On connaît aussi les exemples de retour en arrière et d’atavisme. Les instincts guerriers et nomades qui caractérisent la vie sauvage persistent chez certains hommes civilisés ; il est difficile à certaines natures de s’adapter à ce milieu complexe résultant d’une foule d’opinions et d’habitudes, qu’on appelle la civilisation. On ne peut voir là, dit M. Ribot, qu’un fond de la sauvagerie primitive conservée et ramené par l’hérédité. Ainsi, le goût de la guerre est l’un des sentiments les plus généralement répandus chez les sauvages ; pour eux, vivre c’est se battre. « Cet instinct, commun à tous les peuples primitifs, n’a même pas été inutile au progrès de l’humanité, si, comme on peut le croire, il a assuré la victoire des races les plus intelligentes, les plus fortes, sur des races plus mal douées. Mais ces instincts guerriers, conservés et accumulés par l’hérédité, sont devenus une vraie cause de destruction, de carnage et de ruine. Après avoir servi à créer la vie sociale, ils ne sont plus bons qu’à la détruire ; après avoir assuré le triomphe de la civilisation, ils ne travaillent plus qu’à sa perte.

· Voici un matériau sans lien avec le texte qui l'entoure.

Lemma run_bus_left b b' : run_bus b = Some b' → bus_left b' < bus_left b.
Proof.
  unfold run_bus, bus_left. destruct (at_ b) as [|sub own|sub it|] eqn:Ea; [| | |done].
  - destruct (queue b) as [|sub q] eqn:Eq; [done|]. intros [= <-]. cbn -[total]. rewrite total_spawn. simpl. lia.
  - destruct (threads (server b) !! own) as [[]|]; try done; intros [= <-]; cbn -[total]; lia.
  - destruct (handles b !! it) as [h|] eqn:Eh.
    + pose proof (lookup_lt_Some _ _ _ Eh). destruct (timed_join h (server b)); intros [= <-]; cbn -[total messages_cost].
      * rewrite length_delete by done.
        pose proof (messages_cost_mono (length (queue b)) (S (length (handles b) - 1)) (S (length (handles b))) ltac:(lia)). lia.
      * lia.
    + intros [= <-]. cbn -[total messages_cost]. rewrite total_spawn, length_app. simpl.
      rewrite Nat.add_1_r. lia.
Qed.

(** C19: the bus always gets on: each of its steps and each step of a thread uses
    up a part of a number that only new messages and new calls raise; and when
    neither the bus nor any thread can move, and the program has not ended by an
    exception, every message was taken from the socket, its reloads have ended,
    and so have all the calls. *)
Theorem bus_settles w b :
  world_ok w → rtc bus_step (bus_start w) b →
  (∀ b', run_bus b = Some b' → bus_left b' < bus_left b) ∧
  (∀ i m, run_thread testMode cache_path i (server b) = Some m → bus_left (put_server m b) < bus_left b) ∧
  (at_ b ≠ Down → run_bus b = None → (∀ i, run_thread testMode cache_path i (server b) = None) →
   at_ b = Receive ∧ queue b = [] ∧ Forall finished (threads (server b))).
Proof.
  intros Hw Hr. pose proof (bus_reachable w b Hw Hr) as [Hs Hd Hh He Ho].
  split; [apply run_bus_left|]. split.
  - intros i m Hm%(run_decreases testMode cache_path w); [|done]. unfold bus_left. cbn -[total messages_cost]. lia.
  - intros Hup Hb Ht. assert (Forall finished (threads (server b))) as Hf.
    { apply Forall_lookup. intros i c Hi. destruct (decide (finished c)) as [|Hc]; [done|].
      destruct (some_thread_runs testMode cache_path w _ i c Hs Hi Hc) as (j & m & Hj). by rewrite Ht in Hj. }
    unfold run_bus in Hb. destruct (at_ b) as [|sub own|sub it|] eqn:Ea; [| | |done].
    + by destruct (queue b).
    + destruct (Ho sub own eq_refl) as (c & Hc & Hrel). rewrite Hc in Hb.
      pose proof (Forall_lookup_1 _ _ _ _ Hf Hc). by destruct c.
    + destruct (handles b !! it); [by destruct (timed_join _ _)|done].
Qed.
End bus.

(** * Two messages *)

Import SiteThreadsDemo.

Module Demo.
Abbreviation bus := (bus (Mem := gmap string string) (Db := Tables) (E := S3Ref.env) (T := Z)).
Inductive act := RunBus | RunThread (i : nat) | Message (sub : string) | Call (c : pc).
Definition perform (a : act) (b : bus) : option bus :=
  match a with
  | RunBus => run_bus b
  | RunThread i =>
      if decide (at_ b = Down) then None
      else m ← run_thread false "/c" i (server b); Some (put_server m b)
  | Message sub => Some (arrive sub b)
  | Call c => if decide (at_ b ≠ Down ∧ starting c = true) then Some (put_server (spawn c (server b)) b) else None
  end.
Definition performs (l : list act) (b : bus) : option bus := foldl (λ b a, b' ← b; perform a b') (Some b) l.

Lemma perform_steps a b b' : perform a b = Some b' → bus_step false "/c" b b'.
Proof.
  destruct a; simpl.
  - by apply bus_runs.
  - case_decide as Hd; [done|]. destruct (run_thread _ _ _ _) as [m|] eqn:Em; [|done]. intros [= <-].
    apply others_run; [done|]. by eapply thread_runs.
  - intros [= <-]. apply message_arrives.
  - case_decide as Hd; [|done]. intros [= <-]. apply call_starts; [apply Hd|]. by destruct Hd as [_ ->].
Qed.
Lemma performs_steps l b b' : performs l b = Some b' → rtc (bus_step false "/c") b b'.
Proof.
  unfold performs. revert b. induction l as [|a l IH]; intros b; simpl; [by intros [= ->]|].
  destruct (perform a b) as [b1|] eqn:E1.
  - intros Hl. eapply rtc_l; [by eapply perform_steps|by apply IH].
  - intros Hl. exfalso. revert Hl. clear. induction l; simpl; [done|done].
Qed.

(** A client gets the site; two messages come in, the second after the thread
    that the first one spawned has ended. *)
Definition first : list act :=
  Call (Enter k1) :: replicate 6 (RunThread 0) ++ [Message "shop"; RunBus] ++ replicate 7 (RunThread 1)
  ++ [RunBus; RunBus] ++ replicate 7 (RunThread 2).
Definition second : list act :=
  [Message "shop"; RunBus] ++ replicate 7 (RunThread 3) ++ [RunBus; RunBus; RunBus] ++ replicate 7 (RunThread 4).
Definition final : bus :=
  match performs (first ++ second) (bus_start start) with Some b => b | None => bus_start start end.
Lemma final_run : performs (first ++ second) (bus_start start) = Some final.
Proof. vm_compute. reflexivity. Qed.
End Demo.

Example bus_safe_witness :
  handles Demo.final = [4] ∧ deleted Demo.final = [2] ∧
  (∃ c, threads (server Demo.final) !! 2 = Some c ∧ finished c).
Proof.
  destruct (bus_safe false "/c" start Demo.final threads_start_ok (Demo.performs_steps _ _ _ Demo.final_run))
    as (_ & _ & _ & Hd & _).
  split; [vm_compute; reflexivity|]. split; [vm_compute; reflexivity|].
  apply Hd. vm_compute. left.
Defined.

Example bus_settles_witness : queue Demo.final = [] ∧ Forall finished (threads (server Demo.final)).
Proof.
  destruct (bus_settles false "/c" start Demo.final threads_start_ok (Demo.performs_steps _ _ _ Demo.final_run))
    as (_ & _ & Hf).
  destruct Hf as (_ & Hq & Ht).
  - vm_compute. discriminate.
  - vm_compute. reflexivity.
  - intros [|[|[|[|[|i]]]]]; [vm_compute; reflexivity..|]. unfold run_thread.
    assert (length (threads (server Demo.final)) = 5) as El by (vm_compute; reflexivity).
    rewrite (lookup_ge_None_2 (threads (server Demo.final))) by (rewrite El; lia). reflexivity.
  - split; [exact Hq|exact Ht].
Defined.
(** What a sequence of operations leaves: the credential of the last update,
    one more object in the store for every update whose client was built,
    the handle on the newest object, which has the credential of the last
    such update, and the objects that were there before. *)
Lemma after_all_supported ops :
  forall σ mt cfg key built,
    model_type (self σ) = Some mt ->
    config (self σ) = Some cfg ->
    supported mt ->
    api_key (self σ) = Some key ->
    model (self σ) = Some (length (store σ) - 1)%nat ->
    client_api_key <$> last (store σ) = Some built ->
    api_key (self (after_all ops σ)) = Some (last_credential key ops)
    /\ length (store (after_all ops σ))
       = (length (store σ) + count_built mt cfg ops)%nat
    /\ model (self (after_all ops σ))
       = Some (length (store (after_all ops σ)) - 1)%nat
    /\ client_api_key <$> last (store (after_all ops σ))
       = Some (built_credential mt cfg built ops)
    /\ store σ `prefix_of` store (after_all ops σ).
Proof.
  induction ops as [|op ops IH];
    intros σ mt cfg key built Hmt Hcfg Hs Hkey Hm Hlast.
  { cbn. repeat split; try assumption; [lia | reflexivity]. }
  change (after_all (op :: ops) σ) with (after_all ops (after op σ)).
  rewrite (after_supported op σ mt cfg Hmt Hcfg Hs).
  destruct op as [|k|s].
  - apply (IH σ mt cfg key built); assumption.
  - change (last_credential key (UpdateCredential k :: ops))
      with (last_credential (Some k) ops).
    change (built_credential mt cfg built (UpdateCredential k :: ops))
      with (built_credential mt cfg
              (if builds mt cfg (Some k) then Some k else built) ops).
    change (count_built mt cfg (UpdateCredential k :: ops))
      with (if builds mt cfg (Some k)
            then S (count_built mt cfg ops) else count_built mt cfg ops).
    destruct (builds mt cfg (Some k)) eqn:Hb.
    + set (σ1 := mkState _ _).
      destruct (IH σ1 mt cfg (Some k) (Some k)) as (H1 & H2 & H3 & H4 & H5);
        try reflexivity; try assumption.
      { subst σ1. cbn. rewrite length_app. cbn. f_equal. lia. }
      { subst σ1. cbn. rewrite last_snoc. reflexivity. }
      split; [exact H1|]. split; [|split; [exact H3|split; [exact H4|]]].
      * rewrite H2. subst σ1. cbn. rewrite length_app. cbn. lia.
      * etrans; [|exact H5]. subst σ1. cbn. apply prefix_app_r. reflexivity.
    + set (σ1 := mkState _ _).
      destruct (IH σ1 mt cfg (Some k) built) as (H1 & H2 & H3 & H4 & H5);
        try reflexivity; try assumption.
      split; [exact H1|]. split; [exact H2|]. split; [exact H3|].
      split; [exact H4 | exact H5].
  - apply (IH σ mt cfg key built); assumption.
Qed.

End Sequences.

Section SequenceProperties.

Import LLMModel.

(** X7: on a constructed adapter, after any sequence of operations the
    stored credential is the one of the last [update_api_key] of the
    sequence, whether that update returned or raised, or the one given at
    construction when there was none; the handle refers to a client created
    with the credential of the last update for which the client constructor
    returned, or with the one given at construction. *)
Theorem credential_last_update
    (lib : ClientLibrary) (LLM_CONFIG : gmap string Config)
    (providerId : string) (cfg : Config) (credential : option string)
    (objects : list Client) (σ0 : state) (ops : list operation) :
  LLM_CONFIG !! providerId = Some cfg ->
  construct LLM_CONFIG providerId credential objects = Ok σ0 ->
  api_key (self (after_all ops σ0)) = Some (last_credential credential ops)
  /\ exists c,
       current_client (after_all ops σ0) = Some c
       /\ client_api_key c
          = built_credential providerId cfg credential ops.
Proof.
  intros Hcfg (cfg' & Hcfg' & Hs & _ & ->)%construct_Ok.
  assert (cfg' = cfg) as -> by congruence.
  destruct (after_all_supported ops
              (mkState
                 (mkAttrs (Some providerId) (Some cfg) (Some credential)
                    (Some (length objects)))
                 (objects ++ [expected_client providerId cfg credential]))
              providerId cfg credential credential)
    as (Hkey & Hlen & Hm & Hlast & _); try reflexivity; try assumption.
  { cbn. rewrite length_app. cbn. f_equal. lia. }
  { cbn. rewrite last_snoc. reflexivity. }
  split; [exact Hkey|].
  unfold current_client. rewrite Hm.
  rewrite last_lookup, <- Nat.sub_1_r in Hlast.
  change (Some (length (store ?s) - 1)%nat ≫= _) with
    (store s !! (length (store s) - 1)%nat).
  destruct (store _ !! _) as [c|]; [|discriminate].
  exists c. split; [reflexivity|]. cbn in Hlast. congruence.
Qed.

Lemma credential_last_update_witness :
  let ops := [UpdateCredential "key2"; GetClient;
              NormalizeResponseText cafe_text; UpdateCredential "";
              GetClient] in
  sample_config !! "gpt4" = Some (mkConfig "gpt-4" 0.5 4096)
  /\ construct (lib := no_environment_key) sample_config "gpt4"
       (Some "key1") []
     = Ok sample_state
  /\ api_key (self (after_all (lib := no_environment_key) ops sample_state))
     = Some (last_credential (Some "key1") ops)
  /\ exists c,
       current_client (after_all (lib := no_environment_key) ops sample_state)
       = Some c
       /\ client_api_key c
          = built_credential (lib := no_environment_key) "gpt4"
              (mkConfig "gpt-4" 0.5 4096) (Some "key1") ops.
Proof.
  intros ops. split; [reflexivity|]. split; [reflexivity|].
  apply (credential_last_update no_environment_key sample_config "gpt4"
           (mkConfig "gpt-4" 0.5 4096) (Some "key1") [] sample_state ops).
  - reflexivity.
  - reflexivity.
Defined.

(** X8: construction creates one client and every [update_api_key] for
    which the client constructor returns creates one more; an update whose
    constructor raises, [get_model] and [process_response] create none, and
    nothing removes any.  After a sequence of operations the store holds
    the objects it held before the construction, then these clients, and the
    handle is the position of the newest. *)
Theorem one_client_per_update
    (lib : ClientLibrary) (LLM_CONFIG : gmap string Config)
    (providerId : string) (cfg : Config) (credential : option string)
    (objects : list Client) (σ0 : state) (ops : list operation) :
  LLM_CONFIG !! providerId = Some cfg ->
  construct LLM_CONFIG providerId credential objects = Ok σ0 ->
  length (store (after_all ops σ0))
  = (length objects + 1 + count_built providerId cfg ops)%nat
  /\ model (self (after_all ops σ0))
     = Some (length objects + count_built providerId cfg ops)%nat
  /\ objects `prefix_of` store (after_all ops σ0).
Proof.
  intros Hcfg (cfg' & Hcfg' & Hs & _ & ->)%construct_Ok.
  assert (cfg' = cfg) as -> by congruence.
  destruct (after_all_supported ops
              (mkState
                 (mkAttrs (Some providerId) (Some cfg) (Some credential)
                    (Some (length objects)))
                 (objects ++ [expected_client providerId cfg credential]))
              providerId cfg credential credential)
    as (_ & Hlen & Hm & _ & Hpre); try reflexivity; try assumption.
  { cbn. rewrite length_app. cbn. f_equal. lia. }
  { cbn. rewrite last_snoc. reflexivity. }
  cbn [store] in Hlen, Hpre. rewrite length_app in Hlen. cbn in Hlen.
  split; [exact Hlen|]. split.
  - rewrite Hm, Hlen. f_equal. lia.
  - etrans; [|exact Hpre]. apply prefix_app_r. reflexivity.
Qed.

Lemma one_client_per_update_witness :
  let ops := [UpdateCredential "key2"; GetClient;
              NormalizeResponseText cafe_text; UpdateCredential "";
              GetClient] in
  sample_config !! "gpt4" = Some (mkConfig "gpt-4" 0.5 4096)
  /\ construct (lib := no_environment_key) sample_config "gpt4"
       (Some "key1") []
     = Ok sample_state
  /\ length (store (after_all (lib := no_environment_key) ops sample_state))
     = (length (A := Client) [] + 1
        + count_built (lib := no_environment_key) "gpt4"
            (mkConfig "gpt-4" 0.5 4096) ops)%nat
  /\ model (self (after_all (lib := no_environment_key) ops sample_state))
     = Some (length (A := Client) []
             + count_built (lib := no_environment_key) "gpt4"
                 (mkConfig "gpt-4" 0.5 4096) ops)%nat
  /\ [] `prefix_of`
       store (after_all (lib := no_environment_key) ops sample_state).
Proof.
  intros ops. split; [reflexivity|]. split; [reflexivity|].
  apply (one_client_per_update no_environment_key sample_config "gpt4"
           (mkConfig "gpt-4" 0.5 4096) (Some "key1") [] sample_state ops).
  - reflexivity.
  - reflexivity.
Defined.



End SequenceProperties.

(** ** Further properties of the normalisation *)

Section NormalisationProperties.

Import LLMModel.

Lemma is_special_false c :
  is_special c = false <->
  is_surrogate c = false /\ c <> EN_DASH /\ c <> EM_DASH.
Proof.
  unfold is_special. rewrite !orb_false_iff, !Z.eqb_neq. tauto.
Qed.

Lemma normalize_char_special c :
  is_special c = true ->
  exists d r, normalize_char c = d :: r /\ d <> c.
Proof.
  unfold is_special, normalize_char, is_surrogate,
    EN_DASH, EM_DASH, HYPHEN_MINUS, QUESTION_MARK.
  destruct (Z.leb_spec 0xD800 c); destruct (Z.leb_spec c 0xDFFF);
    cbn [andb orb];
    destruct (Z.eqb_spec c 0x2013); try lia;
    destruct (Z.eqb_spec c 0x2014); try lia;
    cbn [orb]; try discriminate; intros _;
    eexists _, _; (split; [reflexivity | lia]).
Qed.

(** A text is left as it is only when it has no special code point. *)
Lemma normalized_fixed_no_special s :
  normalized s = s -> Forall (fun c => is_special c = false) s.
Proof.
  unfold normalized. induction s as [|c s IH]; [constructor|].
  cbn [flat_map]. intros H.
  destruct (is_special c) eqn:Hsp.
  - destruct (normalize_char_special c Hsp) as (d & r & E & Hd).
    rewrite E in H. cbn in H. congruence.
  - apply is_special_false in Hsp as (Hs & Hen & Hem).
    unfold normalize_char in H. rewrite Hs in H.
    destruct (Z.eqb_spec c EN_DASH); [contradiction|].
    destruct (Z.eqb_spec c EM_DASH); [contradiction|].
    cbn in H. injection H as H. constructor.
    + apply is_special_false. repeat split; assumption.
    + apply IH, H.
Qed.

Lemma no_special_plain s :
  is_str s -> Forall (fun c => is_special c = false) s -> Forall is_plain s.
Proof.
  induction 1 as [|c s Hc Hs IH]; intros H; [constructor|].
  apply Forall_cons in H as [H1 H2]. constructor; [|apply IH, H2].
  apply is_special_false in H1. unfold is_plain. tauto.
Qed.

Lemma normalize_char_length c :
  length (normalize_char c)
  = if Z.eq_dec c EM_DASH then 2%nat else 1%nat.
Proof.
  unfold normalize_char, is_surrogate, EN_DASH, EM_DASH.
  destruct (Z.eq_dec c 0x2014) as [->|Hne]; [reflexivity|].
  destruct ((0xD800 <=? c) && (c <=? 0xDFFF)); [reflexivity|].
  destruct (c =? 0x2013); [reflexivity|].
  destruct (Z.eqb_spec c 0x2014); [contradiction | reflexivity].
Qed.

Lemma normalized_length s :
  length (normalized s) = (length s + count_occ Z.eq_dec s EM_DASH)%nat.
Proof.
  unfold normalized. induction s as [|c s IH]; [reflexivity|].
  cbn [flat_map length count_occ]. rewrite length_app, IH.
  rewrite normalize_char_length.
  destruct (Z.eq_dec c EM_DASH); lia.
Qed.

Lemma encode_char_length c bs :
  utf8_encode_char c = Some bs -> (1 <= length bs <= 4)%nat.
Proof.
  unfold utf8_encode_char.
  destruct (c <? 0x80); [intros [= <-]; cbn; lia|].
  destruct (c <? 0x800); [intros [= <-]; cbn; lia|].
  destruct (c <? 0x10000); [|intros [= <-]; cbn; lia].
  destruct (is_surrogate c); [discriminate|]. intros [= <-]. cbn. lia.
Qed.

Lemma encode_utf8_replace_length s :
  (length s <= length (encode_utf8_replace s) <= 4 * length s)%nat.
Proof.
  induction s as [|c s IH]; [cbn; lia|].
  cbn [encode_utf8_replace].
  destruct (utf8_encode_char c) as [bs|] eqn:E.
  - apply encode_char_length in E. rewrite length_app. cbn [length]. lia.
  - cbn [length]. lia.
Qed.

(** X10: [process_response] returns its input unchanged exactly when the
    input has no surrogate, no en dash and no em dash. *)
Theorem process_response_unchanged_iff (s : str) (σ : state) :
  is_str s ->
  process_response s σ = (Ok s, σ)
  <-> Forall
        (fun c => is_surrogate c = false /\ c <> EN_DASH /\ c <> EM_DASH) s.
Proof.
  intros Hs. rewrite (process_response_normalized s σ Hs). split.
  - intros [= H]. apply normalized_fixed_no_special in H.
    eapply Forall_impl; [exact H|]. intros c Hc. apply is_special_false, Hc.
  - intros H. f_equal. f_equal. apply normalized_fixpoint.
    apply no_special_plain; [exact Hs|].
    eapply Forall_impl; [exact H|]. intros c Hc. apply is_special_false, Hc.
Qed.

Même quand ces instincts ne mettent pas aux prises deux nations, ils se manifestent dans la vie ordinaire, chez certains individus, par une humeur querelleuse et batailleuse, qui conduit souvent à la vengeance, au duel et au meurtre[1] ». De même pour l’esprit d’aventure : les races sauvages l’ont à un si haut degré, qu’elles se lancent dans l’inconnu avec l’insouciance des enfants. Cet esprit d’entreprise et d’imprévoyance, utile à l’origine pour ouvrir de nouveaux

  1. Ribot, l’Hérédité.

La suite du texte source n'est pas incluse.